Lemma reported_range st c :
  (Z.of_nat (length (lessons_of (sections_of (Some c)))) < 2 ^ 53)%Z ->
  exists z, (0 <= z <= 100)%Z /\ reported st c = of_Z z.
Proof.
  unfold reported, statistics, sections_of. intros Hlt.
  destruct (sections c) as [secs|] eqn:Hs; cbn [default from_option id] in Hlt.
  - rewrite (calculateCourseProgress_run c secs st Hs). cbn [fst completionPercentage].
    destruct (Nat.ltb_spec 0 (length (lessons_of secs))) as [Hpos|_].
    + apply percentage_range; [apply filter_length_le|lia].
    + exists 0%Z. split; [lia|reflexivity].
  - rewrite (calculateCourseProgress_no_sections c st Hs).
    exists 0%Z. split; [lia|reflexivity].
Qed.

(** The running total of [calculateCompletionStats] is a whole number: it
    grows by at most [100] with every course. *)
Lemma completion_fold_total st cs T a b :
  Forall (fun c => (Z.of_nat (length (lessons_of (sections_of (Some c)))) < 2 ^ 53)%Z) cs ->
  (0 <= T)%Z -> (T + 100 * Z.of_nat (length cs) < 2 ^ 53)%Z ->
  exists T',
    (T <= T' <= T + 100 * Z.of_nat (length cs))%Z
    /\ fst (fst (fold_left (completion_step (ledger st)) cs (of_Z T, a, b))) = of_Z T'.
Proof.
  intros Hall. revert T a b.
  induction Hall as [|c cs Hc _ IH]; intros T a b HS Hlt; cbn [fold_left].
  - exists T. split; [cbn [length]; lia|reflexivity].
  - cbn [length] in Hlt. rewrite Nat2Z.inj_succ in Hlt.
    rewrite completion_step_reported. cbv zeta.
    destruct (reported_range st c Hc) as (z & Hz & ->).
    assert (Hsame : exists T1,
              (T <= T1 <= T + 100)%Z
              /\ exists a1 b1,
                   (if (course_lessons c =? 0)%nat then (of_Z T, a, b)
                    else if (of_Z z =? 100)%float then ((of_Z T + of_Z z)%float, S a, b)
                    else if (0 <? of_Z z)%float then ((of_Z T + of_Z z)%float, a, S b)
                    else ((of_Z T + of_Z z)%float, a, b))
                   = (of_Z T1, a1, b1)).
    { destruct (course_lessons c =? 0)%nat.
      - exists T. split; [lia|]. eexists _, _. reflexivity.
      - exists (T + z)%Z. split; [lia|]. rewrite add_exact by lia.
        destruct (of_Z z =? 100)%float; [eexists _, _; reflexivity|].
        destruct (0 <? of_Z z)%float; eexists _, _; reflexivity. }
    destruct Hsame as (T1 & HS1 & a1 & b1 & ->).
    destruct (IH T1 a1 b1) as (T' & HS' & Hfold); [lia|lia|].
    exists T'. split; [cbn [length]; lia|exact Hfold].
Qed.

(** X28.  For fewer than [2^46] courses of fewer than [2^53] lessons each,
    the completion block of [calculateCourseAnalytics] holds whole numbers:
    [totalProgress] is a whole number between [0] and [100] times the
    number of courses (no rounding error builds up in the running sum), and
    [averageCompletion] is a whole number between [0] and [100]. *)
Theorem calculateCourseAnalytics_averageCompletion (courses : option (list Course))
    (st : localStorage) :
  let cs := default [] courses in
  (Z.of_nat (length cs) < 2 ^ 46)%Z ->
  Forall (fun c => (Z.of_nat (length (lessons_of (sections_of (Some c)))) < 2 ^ 53)%Z) cs ->
  exists r,
    calculateCourseAnalytics courses st = (Return r, st)
    /\ (exists T, (0 <= T <= 100 * Z.of_nat (length cs))%Z
                  /\ totalProgress (completionStats r) = of_Z T)
    /\ (exists z, (0 <= z <= 100)%Z /\ averageCompletion (completionStats r) = of_Z z).
Proof.
  cbv zeta. unfold calculateCourseAnalytics. intros Hn Hall.
  destruct (default [] courses) as [|c cs] eqn:E.
  - eexists. split; [reflexivity|]. cbn [completionStats totalProgress averageCompletion].
    split; exists 0%Z; (split; [cbn [length]; lia|reflexivity]).
  - unfold bind. rewrite CourseSlice_loadProgressFromStorage_run.
    eexists. split; [reflexivity|]. cbn [completionStats]. unfold calculateCompletionStats.
    change (2 ^ 46)%Z with 70368744177664%Z in Hn.
    destruct (completion_fold_total st (c :: cs) 0 0 0 Hall) as (T & HS & Hfold);
      [lia|change (2 ^ 53)%Z with 9007199254740992%Z; lia|].
    change (of_Z 0) with 0%float in Hfold.
    destruct (fold_left _ (c :: cs) _) as [[t a'] b']. cbn [fst] in Hfold. subst t.
    cbn [totalProgress averageCompletion]. split.
    + exists T. split; [lia|reflexivity].
    + apply mean_range; [lia|].
      change (2 ^ 46)%Z with 70368744177664%Z. cbn [length] in *. lia.
Qed.

Lemma calculateCourseAnalytics_averageCompletion_witness :
  (Z.of_nat (length [forty_lessons; two_lessons]) < 2 ^ 46)%Z
  /\ exists r,
       calculateCourseAnalytics (Some [forty_lessons; two_lessons]) twenty_three_done
       = (Return r, twenty_three_done)
       /\ exists z, (0 <= z <= 100)%Z /\ averageCompletion (completionStats r) = of_Z z.
Proof.
  assert (Hn : (Z.of_nat (length [forty_lessons; two_lessons]) < 2 ^ 46)%Z)
    by (vm_compute; reflexivity).
  assert (Hall : Forall (fun c => (Z.of_nat (length (lessons_of (sections_of (Some c))))
                                   < 2 ^ 53)%Z) [forty_lessons; two_lessons])
    by (repeat constructor).
  split; [exact Hn|].
  destruct (calculateCourseAnalytics_averageCompletion (Some [forty_lessons; two_lessons])
              twenty_three_done Hn Hall) as (r & Hrun & _ & Hz).
  exists r. split; [exact Hrun|exact Hz].
Defined.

● ● ● ● ● ● ●

— TASK BRIEF —
In the listing above, find the line holding "b))) = of_Z T'." and the line holding "destruct Hsame as", then output those two lines and every line between them exactly.

— SOLVED EXERCISE —
    /\ fst (fst (fold_left (completion_step (ledger st)) cs (of_Z T, a, b))) = of_Z T'.
Proof.
  intros Hall. revert T a b.
  induction Hall as [|c cs Hc _ IH]; intros T a b HS Hlt; cbn [fold_left].
  - exists T. split; [cbn [length]; lia|reflexivity].
  - cbn [length] in Hlt. rewrite Nat2Z.inj_succ in Hlt.
    rewrite completion_step_reported. cbv zeta.
    destruct (reported_range st c Hc) as (z & Hz & ->).
    assert (Hsame : exists T1,
              (T <= T1 <= T + 100)%Z
              /\ exists a1 b1,
                   (if (course_lessons c =? 0)%nat then (of_Z T, a, b)
                    else if (of_Z z =? 100)%float then ((of_Z T + of_Z z)%float, S a, b)
                    else if (0 <? of_Z z)%float then ((of_Z T + of_Z z)%float, a, S b)
                    else ((of_Z T + of_Z z)%float, a, b))
                   = (of_Z T1, a1, b1)).
    { destruct (course_lessons c =? 0)%nat.
      - exists T. split; [lia|]. eexists _, _. reflexivity.
      - exists (T + z)%Z. split; [lia|]. rewrite add_exact by lia.
        destruct (of_Z z =? 100)%float; [eexists _, _; reflexivity|].
        destruct (0 <? of_Z z)%float; eexists _, _; reflexivity. }
    destruct Hsame as (T1 & HS1 & a1 & b1 & ->).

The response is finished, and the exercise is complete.